Although the game was only just released a few days ago, fans have been trying out some of these new features for a couple of months now, as Creative Assembly released a demo very early on. "It gives us some direct feedback on the battles, but also gets people interested in the game as a whole, and as we put more and more details out about the full game we get feedback on that too", Mike explained. "The game has changed a huge amount since the demo in the light of that feedback, mostly on the campaign side."

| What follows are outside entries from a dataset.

(** * mig3: wiki export, path resolution and content rewriting

    A shallow embedding of [mig3.py].  Python strings are lists of
    characters; a character is a code point below 256 (Rocq's [ascii]),
    with [str.lower], [str.isspace] and the classes of [re] written out on
    that range.  [pathlib] paths are an anchor and a list of segments, the
    filesystem is the set of directories and files that exist, exceptions
    are a result type, and the two loops whose termination depends on the
    data ([custom_re_sub], [regressive_relative_to]) take a bound.
    Output on stdout is not part of the model. *)

From Stdlib Require Import Ascii String List Bool Arith Lia ZArith.
Import ListNotations.

Set Implicit Arguments.

(** ** Strings *)

Definition str := list ascii.

Definition lit (s : string) : str := list_ascii_of_string s.

Definition NL : ascii := "010"%char.
Definition chr_slash : ascii := "/"%char.
Definition chr_dot : ascii := "."%char.

Fixpoint str_eqb (a b : str) : bool :=
  match a, b with
  | [], [] => true
  | x :: a', y :: b' => Ascii.eqb x y && str_eqb a' b'
  | _, _ => false
  end.

(** [c.isspace()], which is also what [\s] accepts in a [str] pattern. *)
Definition is_space (c : ascii) : bool :=
  let n := nat_of_ascii c in
  ((9 <=? n) && (n <=? 13)) || ((28 <=? n) && (n <=? 32))
  || (n =? 133) || (n =? 160).

(** [c.lower()] for one character. *)
Definition lower_chr (c : ascii) : ascii :=
  let n := nat_of_ascii c in
  if ((65 <=? n) && (n <=? 90))
     || ((192 <=? n) && (n <=? 222) && negb (n =? 215))
  then ascii_of_nat (n + 32) else c.

Definition lower (s : str) : str := map lower_chr s.

(** [s.split(sep)] for a one-character separator. *)
Fixpoint split (sep : ascii) (s : str) : list str :=
  match s with
  | [] => [[]]
  | c :: s' =>
      if Ascii.eqb c sep then [] :: split sep s'
      else match split sep s' with
           | [] => [[c]]
           | w :: ws => (c :: w) :: ws
           end
  end.

(** [sep.join(ws)]. *)
Fixpoint join (sep : ascii) (ws : list str) : str :=
  match ws with
  | [] => []
  | [w] => w
  | w :: ws' => w ++ sep :: join sep ws'
  end.

Fixpoint prefixb (p s : str) : bool :=
  match p, s with
  | [], _ => true
  | x :: p', y :: s' => Ascii.eqb x y && prefixb p' s'
  | _ :: _, [] => false
  end.

(** ** Exceptions *)

(** The exceptions the program can meet.  [Dangling] is not a Python
    exception: it marks a reference to a document that is not in the store,
    which an index built from the store never holds. *)
Inductive exn :=
| IndexError | ValueError | OSError | RecursionError | BadSlug | Dangling.

Inductive res (A : Type) :=
| Ok (a : A)
| Raise (e : exn)
| OutOfFuel.

Arguments Ok {A} a.
Arguments Raise {A} e.
Arguments OutOfFuel {A}.

Definition bind {A B} (x : res A) (f : A -> res B) : res B :=
  match x with
  | Ok a => f a
  | Raise e => Raise e
  | OutOfFuel => OutOfFuel
  end.

Declare Scope res_scope.
Delimit Scope res_scope with res.
Notation "x <- e ;; k" := (bind e (fun x => k))
  (at level 61, e at next level, right associativity) : res_scope.
Notation "' p <- e ;; k" := (bind e (fun p => k))
  (at level 61, p pattern, e at next level, right associativity) : res_scope.
Open Scope res_scope.

(** ** Insertion-ordered dictionaries

    A Python [dict] keeps its keys in the order of their first insertion;
    assigning to a key that is present replaces the value in place. *)

Section Dict.
Variable V : Type.

Definition dict := list (str * V).

Fixpoint dict_get (d : dict) (k : str) : option V :=
  match d with
  | [] => None
  | (k', v) :: d' => if str_eqb k' k then Some v else dict_get d' k
  end.

Fixpoint dict_set (d : dict) (k : str) (v : V) : dict :=
  match d with
  | [] => [(k, v)]
  | (k', v') :: d' =>
      if str_eqb k' k then (k', v) :: d' else (k', v') :: dict_set d' k v
  end.

Definition dict_values (d : dict) : list V := map snd d.
Definition dict_keys (d : dict) : list str := map fst d.
End Dict.

(** ** Regular expressions

    The fragment of [re] that the three patterns of the program use:
    literals, [.], [\s], [\S], greedy [*], [+] and [?] over one character,
    numbered groups and concatenation.  The matcher backtracks the way
    [re] does: a greedy repetition first takes as many characters as it
    can and gives them back one at a time. *)

Inductive atom :=
| Lit (c : ascii)       (* an escaped or plain literal *)
| Dot                   (* [.], without DOTALL *)
| Space                 (* [\s] *)
| NonSpace.             (* [\S] *)

Definition atom_ok (a : atom) (c : ascii) : bool :=
  match a with
  | Lit x => Ascii.eqb c x
  | Dot => negb (Ascii.eqb c NL)
  | Space => is_space c
  | NonSpace => negb (is_space c)
  end.

Inductive regex :=
| One (a : atom)
| Star (a : atom)
| Plus (a : atom)
| Opt (a : atom)
| Grp (n : nat) (r : regex)
| Cat (r1 r2 : regex).

Definition caps := list (nat * str).

Fixpoint cap_get (g : caps) (n : nat) : option str :=
  match g with
  | [] => None
  | (n', s) :: g' => if n' =? n then Some s else cap_get g' n
  end.

Section Matcher.
Variable A : Type.

(** [a*] at [s]: the longest run first, then shorter ones. *)
Fixpoint star (a : atom) (s : str) (k : str -> option A) : option A :=
  match s with
  | c :: s' =>
      if atom_ok a c then
        match star a s' k with
        | Some x => Some x
        | None => k s
        end
      else k s
  | [] => k s
  end.

Fixpoint mtch (r : regex) (s : str) (g : caps)
         (k : str -> caps -> option A) : option A :=
  match r with
  | One a =>
      match s with
      | c :: s' => if atom_ok a c then k s' g else None
      | [] => None
      end
  | Star a => star a s (fun s' => k s' g)
  | Plus a =>
      match s with
      | c :: s' => if atom_ok a c then star a s' (fun s' => k s' g) else None
      | [] => None
      end
  | Opt a =>
      match s with
      | c :: s' =>
          if atom_ok a c then
            match k s' g with
            | Some x => Some x
            | None => k s g
            end
          else k s g
      | [] => k s g
      end
  | Grp n r1 =>
      mtch r1 s g
           (fun s' g' => k s' ((n, firstn (length s - length s') s) :: g'))
  | Cat r1 r2 => mtch r1 s g (fun s' g' => mtch r2 s' g' k)
  end.
End Matcher.

(** A match object: [m.start()], [m.end()] and the groups. *)
Record Match := { m_start : nat; m_end : nat; m_groups : caps }.

Definition group (m : Match) (n : nat) : str :=
  match cap_get (m_groups m) n with
  | Some s => s
  | None => []
  end.

(** [regex.match] anchored at the head of [s]: what is left and the groups. *)
Definition match_here (r : regex) (s : str) : option (str * caps) :=
  mtch r s [] (fun s' g => Some (s', g)).

(** [regex.search(text)]: the leftmost position where the pattern matches.
    [off] is the number of characters already skipped. *)
Fixpoint search_from (r : regex) (off : nat) (s : str) : option Match :=
  match match_here r s with
  | Some (s', g) =>
      Some {| m_start := off; m_end := off + (length s - length s');
              m_groups := g |}
  | None =>
      match s with
      | [] => None
      | _ :: s' => search_from r (S off) s'
      end
  end.

Definition search (r : regex) (text : str) : option Match :=
  search_from r 0 text.

Fixpoint cat (rs : list regex) (last : regex) : regex :=
  match rs with
  | [] => last
  | r :: rs' => Cat r (cat rs' last)
  end.

Definition L (c : string) : regex :=
  match c with
  | String a _ => One (Lit a)
  | EmptyString => One (Lit " "%char)
  end.

(** Group 1 is [url], group 2 is [text]. *)
Definition LINK_REGEX : regex :=
  cat [ L "["; L "["; Star Space;
        Grp 1 (Cat (Star Dot) (One NonSpace));
        Star Space; L "|"; Star Space;
        Grp 2 (Cat (Star Dot) (One NonSpace));
        Star Space; L "]" ] (L "]").

(** Group 1 is [slug]. *)
Definition INTERNAL_LINK_REGEX : regex :=
  cat [ L "["; L "["; Star Space;
        Grp 1 (Cat (Star Dot) (One NonSpace));
        Star Space; L "]" ] (L "]").

Definition HEADER_REGEX : regex :=
  cat [ Grp 1 (Plus (Lit "="%char)); Opt (Lit " "%char);
        Grp 2 (Star Dot); Opt (Lit " "%char) ] (Plus (Lit "="%char)).


(** ** Paths ([pathlib.PurePosixPath])

    [anchor] is 0 for a relative path, 1 for the root [/] and 2 for the
    root [//]; [parts] are the segments after the anchor. *)

Record Path := { anchor : nat; parts : list str }.

Definition path_eqb (p q : Path) : bool :=
  (anchor p =? anchor q) && 
  (fix eqs (a b : list str) : bool :=
     match a, b with
     | [], [] => true
     | x :: a', y :: b' => str_eqb x y && eqs a' b'
     | _, _ => false
     end) (parts p) (parts q).

Fixpoint lstrip_slash (s : str) : nat * str :=
  match s with
  | c :: s' =>
      if Ascii.eqb c chr_slash
      then let (n, r) := lstrip_slash s' in (S n, r)
      else (0, s)
  | [] => (0, [])
  end.

(** [_PosixFlavour.splitroot]. *)
Definition splitroot (part : str) : nat * str :=
  let (n, rel) := lstrip_slash part in
  ((if n =? 0 then 0 else if n =? 2 then 2 else 1), rel).

Definition keep_seg (x : str) : bool :=
  negb (str_eqb x []) && negb (str_eqb x [chr_dot]).

Definition segments (rel : str) : list str :=
  filter keep_seg (split chr_slash rel).

(** [_Flavour.parse_parts]: the arguments are read from the last one back
    to the first absolute one. *)
Fixpoint parse_parts (args : list str) : nat * list str :=
  match args with
  | [] => (0, [])
  | a :: rest =>
      let (rt, ps) := parse_parts rest in
      if negb (rt =? 0) then (rt, ps)
      else
        let (rt', rel) := splitroot a in
        (rt', segments rel ++ ps)
  end.

(** The constructor [Path] applied to its arguments. *)
Definition mkPath (args : list str) : Path :=
  let (rt, ps) := parse_parts args in {| anchor := rt; parts := ps |}.

(** [str(p)]. *)
Definition path_str (p : Path) : str :=
  match anchor p with
  | 0 => match parts p with
         | [] => [chr_dot]
         | ps => join chr_slash ps
         end
  | 1 => chr_slash :: join chr_slash (parts p)
  | _ => chr_slash :: chr_slash :: join chr_slash (parts p)
  end.

(** [p / arg]. *)
Definition path_join (p : Path) (arg : str) : Path :=
  let (rt, ps) := parse_parts [arg] in
  if rt =? 0 then {| anchor := anchor p; parts := parts p ++ ps |}
  else {| anchor := rt; parts := ps |}.

(** [p.parent]: the path without its last segment, and [p] itself when it
    has none. *)
Definition parent (p : Path) : Path :=
  {| anchor := anchor p; parts := removelast (parts p) |}.

Definition name (p : Path) : str := last (parts p) [].

(** [s.rfind(c)]. *)
Fixpoint rfind (c : ascii) (s : str) : option nat :=
  match s with
  | [] => None
  | x :: s' =>
      match rfind c s' with
      | Some i => Some (S i)
      | None => if Ascii.eqb x c then Some 0 else None
      end
  end.

(** [p.suffix], computed on the name. *)
Definition suffix_of (nm : str) : str :=
  match rfind chr_dot nm with
  | Some i => if (0 <? i) && (i <? length nm - 1) then skipn i nm else []
  | None => []
  end.

(** [p.with_suffix(sfx)] for a suffix that is well formed, as [".md"] is. *)
Definition with_suffix (p : Path) (sfx : str) : res Path :=
  let nm := name p in
  match nm with
  | [] => Raise ValueError
  | _ =>
      let old := suffix_of nm in
      let nm' := match old with
                 | [] => nm ++ sfx
                 | _ => firstn (length nm - length old) nm ++ sfx
                 end in
      Ok {| anchor := anchor p; parts := removelast (parts p) ++ [nm'] |}
  end.

Fixpoint list_prefixb (p s : list str) : bool :=
  match p, s with
  | [], _ => true
  | x :: p', y :: s' => str_eqb x y && list_prefixb p' s'
  | _ :: _, [] => false
  end.

(** [self.relative_to(other)]: [None] stands for the [ValueError]. *)
Definition relative_to (self other : Path) : option Path :=
  if (anchor self =? anchor other) && list_prefixb (parts other) (parts self)
  then Some {| anchor := 0; parts := skipn (length (parts other)) (parts self) |}
  else None.

(** ** The filesystem

    The directories and the files that exist, each under the spelling of
    its path: a path with a [..] segment is looked up as it is written.
    The tests [exists] and [is_dir] answer for every path; the errors with
    which [os.stat] can fail on a real system (a name that is too long, a
    directory that may not be read) are not part of the model, so what is
    stated of [correct_path] below is stated of the runs in which it
    returns. *)

Record FS := { dirs : list Path; files : list (Path * str) }.

Definition is_dir (fs : FS) (p : Path) : bool :=
  match parts p with
  | [] => true
  | _ => existsb (path_eqb p) (dirs fs)
  end.

Definition is_file (fs : FS) (p : Path) : bool :=
  existsb (fun e => path_eqb p (fst e)) (files fs).

Definition exists_ (fs : FS) (p : Path) : bool := is_dir fs p || is_file fs p.

Definition add_dir (fs : FS) (p : Path) : FS :=
  {| dirs := p :: dirs fs; files := files fs |}.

The end result of all that testing and tweaking is already proving popular, and Mike seems happy with the outcome. "I'm a perfectionist, and no game is perfect", he admitted. "The game overall is pretty close to the way I'd hoped it would be, but I could easily spend another couple of years working on it. Fortunately for the gaming public that isn't an option and they get to play it now. It's 95% perfect." That figure might increase slightly, as Creative Assembly are working on a patch to solve any slight problems that slipped through testing, and they're also listening to player feedback to see if any other changes need to be made. "We think it's important not to just abandon a game once it's in a box", Mike told us, "and we're also considering an expansion pack". Beyond that, fans will be happy to hear that work is already afoot on other Total War games, "so you won't have to wait three years for the next one".